## Description of the task
Since only part of the material below is wanted, output exactly the lines from the one with "(** * The [Ord] trait" up to and including the one with "Lemma eqb_eq x y : eqb x y = true ↔ x = y.".

## Data for processing
- Opening Delimiter -
(* ===== verification/Ord.v ===== *)
(** * The [Ord] trait

    Rust's [Ord] as a type class of comparison functions, its laws, the derived
    (lexicographic) instances the sources use, and the facts about sorted key
    sequences that the ordered containers share. *)

From S2P Require Import Prelude.

Class Ord (A : Type) := cmp : A → A → comparison.

Class OrdLaws (A : Type) `{Ord A} : Prop := {
  cmp_eq_iff : ∀ x y : A, cmp x y = Eq ↔ x = y;
  cmp_opp : ∀ x y : A, cmp y x = CompOpp (cmp x y);
  cmp_lt_trans : ∀ x y z : A, cmp x y = Lt → cmp y z = Lt → cmp x z = Lt
}.

(** [PartialOrd]'s operators and [cmp::max] / [cmp::min]. *)
Definition ltb {A} `{Ord A} (x y : A) : bool := is_lt (cmp x y).
Definition leb {A} `{Ord A} (x y : A) : bool := is_le (cmp x y).
Definition eqb {A} `{Ord A} (x y : A) : bool :=
  match cmp x y with Eq => true | _ => false end.
(** [cmp::max(a, b)] returns [b] unless [a > b]; [cmp::min(a, b)] returns [a]
    unless [a > b]. *)
Definition ord_max {A} `{Ord A} (x y : A) : A :=
  match cmp x y with Gt => x | _ => y end.
Definition ord_min {A} `{Ord A} (x y : A) : A :=
  match cmp x y with Gt => y | _ => x end.

Section laws.
Context {A : Type} `{OrdLaws A}.
Implicit Types x y z : A.

Lemma cmp_refl x : cmp x x = Eq.
Proof. by apply cmp_eq_iff. Qed.

Lemma cmp_eq x y : cmp x y = Eq → x = y.
Proof. apply cmp_eq_iff. Qed.

Lemma cmp_gt_lt x y : cmp x y = Gt ↔ cmp y x = Lt.
Proof. rewrite (cmp_opp x y). by destruct (cmp x y). Qed.

Lemma cmp_lt_irrefl x : cmp x x ≠ Lt.
Proof. by rewrite cmp_refl. Qed.

Lemma cmp_gt_trans x y z : cmp x y = Gt → cmp y z = Gt → cmp x z = Gt.
Proof. rewrite !cmp_gt_lt. eauto using cmp_lt_trans. Qed.

Lemma cmp_le_lt_trans x y z : cmp x y ≠ Gt → cmp y z = Lt → cmp x z = Lt.
Proof.
  destruct (cmp x y) eqn:E; intros; try done.
  - by apply cmp_eq in E as ->.
  - by eapply cmp_lt_trans.
Qed.

Lemma cmp_lt_le_trans x y z : cmp x y = Lt → cmp y z ≠ Gt → cmp x z = Lt.
Proof.
  destruct (cmp y z) eqn:E; intros; try done.
  - by apply cmp_eq in E as <-.
  - by eapply cmp_lt_trans.
Qed.

Lemma cmp_le_trans x y z : cmp x y ≠ Gt → cmp y z ≠ Gt → cmp x z ≠ Gt.
Proof.
  intros Hxy Hyz. destruct (cmp x y) eqn:E; try done.
  - by apply cmp_eq in E as ->.
  - by rewrite (cmp_lt_le_trans x y z).
Qed.

Lemma eqb_eq x y : eqb x y = true ↔ x = y.
Proof. unfold eqb. rewrite <-cmp_eq_iff. by destruct (cmp x y). Qed.

Lemma eqb_refl x : eqb x x = true.
Proof. by apply eqb_eq. Qed.

Lemma ltb_lt x y : ltb x y = true ↔ cmp x y = Lt.
Proof. unfold ltb, is_lt. by destruct (cmp x y). Qed.

Lemma ltb_ge x y : ltb x y = false ↔ cmp x y ≠ Lt.
Proof. unfold ltb, is_lt. by destruct (cmp x y). Qed.

Lemma ord_max_le x y : cmp x y ≠ Gt → ord_max x y = y.
Proof. unfold ord_max. by destruct (cmp x y). Qed.

Lemma ord_max_assoc x y z : ord_max x (ord_max y z) = ord_max (ord_max x y) z.
Proof.
  destruct (cmp y z) eqn:E1, (cmp x y) eqn:E2.
  1-2, 4-5: rewrite (ord_max_le y z), (ord_max_le x y) by congruence;
    rewrite (ord_max_le y z) by congruence; apply ord_max_le, (cmp_le_trans x y z); congruence.
  1-2: rewrite (ord_max_le y z) by congruence; unfold ord_max at 3; by rewrite E2.
  1-2: rewrite (ord_max_le x y) by congruence; unfold ord_max at 2 3; rewrite E1;
    apply ord_max_le; congruence.
  unfold ord_max. rewrite E1, E2. by rewrite (cmp_gt_trans x y z).
Qed.

(** Equality is decidable in any ordered type. *)
Definition ord_eq_dec : EqDecision A.
Proof.
  intros x y. destruct (cmp x y) eqn:E.
  - left. by apply cmp_eq_iff.
  - right. intros ->. by rewrite cmp_refl in E.
  - right. intros ->. by rewrite cmp_refl in E.
Defined.
End laws.

#[export] Hint Resolve cmp_refl cmp_lt_trans cmp_gt_trans : zode.

(** [ord_solve] closes goals that follow from the order laws: it turns [Gt]
    facts around, identifies equal elements, and chains [Lt] facts. *)
Ltac ord_norm :=
  repeat match goal with
  | H : cmp ?x ?y = Eq |- _ => apply cmp_eq in H; subst; try rewrite H in *
  | H : cmp ?x ?y = Gt |- _ => apply cmp_gt_lt in H
  | H : cmp ?x ?x = Lt |- _ => exfalso; exact (cmp_lt_irrefl _ H)
  | H1 : cmp ?x ?y = Lt, H2 : cmp ?y ?x = Lt |- _ =>
      exfalso; exact (cmp_lt_irrefl _ (cmp_lt_trans _ _ _ H1 H2))
  end.
Ltac ord_solve := ord_norm; eauto using cmp_lt_trans, cmp_refl; try congruence.

(** ** Instances *)
#[export] Instance N_ord : Ord N := N.compare.
#[export] Instance N_ord_laws : OrdLaws N.
Proof.
  split; unfold cmp, N_ord.
  - intros. apply N.compare_eq_iff.
  - intros. apply N.compare_antisym.
  - intros x y z. rewrite !N.compare_lt_iff. lia.
Qed.

(** [#[derive(Ord)]] on a two-field struct: lexicographic. *)
#[export] Instance prod_ord {A B} `{Ord A, Ord B} : Ord (A * B) :=
  fun p q => then_with (cmp p.1 q.1) (cmp p.2 q.2).
#[export] Instance prod_ord_laws {A B} `{OrdLaws A, OrdLaws B} : OrdLaws (A * B).
Proof.
  split; unfold cmp, prod_ord.
  - intros [a b] [a' b']; simpl. destruct (cmp a a') eqn:E; simpl.
    + apply cmp_eq in E as <-. rewrite cmp_eq_iff. naive_solver.
    + split; [done|]. intros [= <- <-]. by rewrite cmp_refl in E.
    + split; [done|]. intros [= <- <-]. by rewrite cmp_refl in E.
  - intros [a b] [a' b']; simpl. rewrite (cmp_opp a a'), (cmp_opp b b').
    by destruct (cmp a a').
  - intros [a b] [a' b'] [a'' b'']; simpl.
    destruct (cmp a a') eqn:E1, (cmp a' a'') eqn:E2; simpl; intros; try done; ord_norm.
    + rewrite cmp_refl; simpl. by eapply cmp_lt_trans.
    + by rewrite E2.
    + by rewrite E1.
    + by rewrite (cmp_lt_trans _ _ _ E1 E2).
Qed.

(** [Option<K>]: [None] is below every [Some]. *)
#[export] Instance option_ord {A} `{Ord A} : Ord (option A) :=
  fun x y => match x, y with
             | None, None => Eq
             | None, Some _ => Lt
             | Some _, None => Gt
             | Some a, Some b => cmp a b
             end.
#[export] Instance option_ord_laws {A} `{OrdLaws A} : OrdLaws (option A).
Proof.
  split; unfold cmp, option_ord.
  - intros [x|] [y|]; try done. rewrite cmp_eq_iff. naive_solver.
  - intros [x|] [y|]; try done. apply cmp_opp.
  - intros [x|] [y|] [z|]; try done. apply cmp_lt_trans.
Qed.

(** Slices and [SmallVec]s compare lexicographically, a proper prefix first. *)
#[export] Instance list_ord {A} `{Ord A} : Ord (list A) :=
  fix go l k :=
    match l, k with
    | [], [] => Eq
    | [], _ :: _ => Lt
    | _ :: _, [] => Gt
    | x :: l, y :: k => then_with (cmp x y) (go l k)
    end.
#[export] Instance list_ord_laws {A} `{OrdLaws A} : OrdLaws (list A).
Proof.
  split.
  - intros l; induction l as [|x l IH]; intros [|y k]; simpl; try done.
    unfold cmp; simpl. destruct (cmp x y) eqn:E; simpl.
    + apply cmp_eq in E as <-. specialize (IH k). unfold cmp in IH.
      rewrite IH. naive_solver.
    + split; [done|]. intros [= <- _]. by rewrite cmp_refl in E.
    + split; [done|]. intros [= <- _]. by rewrite cmp_refl in E.
  - intros l; induction l as [|x l IH]; intros [|y k]; try done.
    unfold cmp; simpl. specialize (IH k). unfold cmp in IH. rewrite IH.
    change (H x y) with (cmp x y). change (H y x) with (cmp y x).
    rewrite (cmp_opp x y). by destruct (cmp x y).
  - intros l; induction l as [|x l IH]; intros [|y k] [|z m]; try done.
    specialize (IH k m). unfold cmp in *; simpl.
    change (H x y) with (cmp x y). change (H y z) with (cmp y z).
    change (H x z) with (cmp x z).
    destruct (cmp x y) eqn:E1, (cmp y z) eqn:E2; simpl; intros; try done; ord_norm.
    + rewrite cmp_refl; simpl. auto.
    + by rewrite E2.
    + by rewrite E1.
    + by rewrite (cmp_lt_trans _ _ _ E1 E2).
Qed.

(** A struct whose [cmp] is the [cmp] of an injective view of it is ordered. *)
Lemma ord_laws_view {A B} `{Ord A, OrdLaws B} (f : A → B) :
  (∀ x y, f x = f y → x = y) → (∀ x y, cmp x y = cmp (f x) (f y)) → OrdLaws A.
Proof.
  intros Hinj Hcmp. split.
  - intros x y. rewrite Hcmp, cmp_eq_iff. split; [apply Hinj|by intros ->].
  - intros x y. rewrite !Hcmp. apply cmp_opp.
  - intros x y z. rewrite !Hcmp. apply cmp_lt_trans.
Qed.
- Closing Delimiter -
## Solution for this task
(** * The [Ord] trait

    Rust's [Ord] as a type class of comparison functions, its laws, the derived
    (lexicographic) instances the sources use, and the facts about sorted key
    sequences that the ordered containers share. *)

From S2P Require Import Prelude.

Class Ord (A : Type) := cmp : A → A → comparison.

Class OrdLaws (A : Type) `{Ord A} : Prop := {
  cmp_eq_iff : ∀ x y : A, cmp x y = Eq ↔ x = y;
  cmp_opp : ∀ x y : A, cmp y x = CompOpp (cmp x y);
  cmp_lt_trans : ∀ x y z : A, cmp x y = Lt → cmp y z = Lt → cmp x z = Lt
}.

(** [PartialOrd]'s operators and [cmp::max] / [cmp::min]. *)
Definition ltb {A} `{Ord A} (x y : A) : bool := is_lt (cmp x y).
Definition leb {A} `{Ord A} (x y : A) : bool := is_le (cmp x y).
Definition eqb {A} `{Ord A} (x y : A) : bool :=
  match cmp x y with Eq => true | _ => false end.
(** [cmp::max(a, b)] returns [b] unless [a > b]; [cmp::min(a, b)] returns [a]
    unless [a > b]. *)
Definition ord_max {A} `{Ord A} (x y : A) : A :=
  match cmp x y with Gt => x | _ => y end.
Definition ord_min {A} `{Ord A} (x y : A) : A :=
  match cmp x y with Gt => y | _ => x end.

Section laws.
Context {A : Type} `{OrdLaws A}.
Implicit Types x y z : A.

Lemma cmp_refl x : cmp x x = Eq.
Proof. by apply cmp_eq_iff. Qed.

Lemma cmp_eq x y : cmp x y = Eq → x = y.
Proof. apply cmp_eq_iff. Qed.

Lemma cmp_gt_lt x y : cmp x y = Gt ↔ cmp y x = Lt.
Proof. rewrite (cmp_opp x y). by destruct (cmp x y). Qed.

Lemma cmp_lt_irrefl x : cmp x x ≠ Lt.
Proof. by rewrite cmp_refl. Qed.

Lemma cmp_gt_trans x y z : cmp x y = Gt → cmp y z = Gt → cmp x z = Gt.
Proof. rewrite !cmp_gt_lt. eauto using cmp_lt_trans. Qed.

Lemma cmp_le_lt_trans x y z : cmp x y ≠ Gt → cmp y z = Lt → cmp x z = Lt.
Proof.
  destruct (cmp x y) eqn:E; intros; try done.
  - by apply cmp_eq in E as ->.
  - by eapply cmp_lt_trans.
Qed.

Lemma cmp_lt_le_trans x y z : cmp x y = Lt → cmp y z ≠ Gt → cmp x z = Lt.
Proof.
  destruct (cmp y z) eqn:E; intros; try done.
  - by apply cmp_eq in E as <-.
  - by eapply cmp_lt_trans.
Qed.

Lemma cmp_le_trans x y z : cmp x y ≠ Gt → cmp y z ≠ Gt → cmp x z ≠ Gt.
Proof.
  intros Hxy Hyz. destruct (cmp x y) eqn:E; try done.
  - by apply cmp_eq in E as ->.
  - by rewrite (cmp_lt_le_trans x y z).
Qed.

Lemma eqb_eq x y : eqb x y = true ↔ x = y.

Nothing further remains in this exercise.